- Assignment
Output, without any change, the listing below from its opening line up to and including the line with "cognee_initialized st' = cognee_initialized".

####################

(** X10: A recall call never touches the flag, the watermark or the cached
    facts, and it does not consult the cache either: what it answers is the
    same whatever the cache, the watermark and the log hold.  In the ready
    state it makes exactly one call on the engine, a search of type INSIGHTS
    for the query tagged with the world. *)
Theorem recall_frame (eng : Engine) (request : RecallRequest) (st : State) :
  let st' := (recall eng request st).2 in
  cognee_initialized st' = cognee_initialized st /\
  last_cognify_time st' = last_cognify_time st /\
  world_memories st' = world_memories st /\
  engine_calls st'
  = engine_calls st ++
    (if cognee_initialized st
     then [CSearch "INSIGHTS" (tag (recall_world_id request) (query request))]
     else []) /\
  forall (t : Z) (m : gmap string (list string)) (l : list (level * string)),
    (recall eng request (mkState (cognee_initialized st) t m (engine_calls st) l)).1
    = (recall eng request st).1.
Proof.
  cbv zeta. destruct (cognee_initialized st) eqn:Hready.
  - destruct (eng (engine_calls st) (recall_search request)) as [raw|e] eqn:E.
    + rewrite (recall_returned eng request st raw Hready E). state_simpl.
      rewrite Hready. repeat split. intros t m l.
      now rewrite (recall_returned eng request (mkState true t m (engine_calls st) l)
                     raw eq_refl E).
    + rewrite (recall_raised eng request st e Hready E). state_simpl.
      rewrite Hready. repeat split. intros t m l.
      now rewrite (recall_raised eng request (mkState true t m (engine_calls st) l)
                     e eq_refl E).
  - unfold recall. rewrite Hready. cbn. rewrite app_nil_r, Hready.
    repeat split.
Qed.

####################

- Solution to this exercise
(** X10: A recall call never touches the flag, the watermark or the cached
    facts, and it does not consult the cache either: what it answers is the
    same whatever the cache, the watermark and the log hold.  In the ready
    state it makes exactly one call on the engine, a search of type INSIGHTS
    for the query tagged with the world. *)
Theorem recall_frame (eng : Engine) (request : RecallRequest) (st : State) :
  let st' := (recall eng request st).2 in
  cognee_initialized st' = cognee_initialized st /\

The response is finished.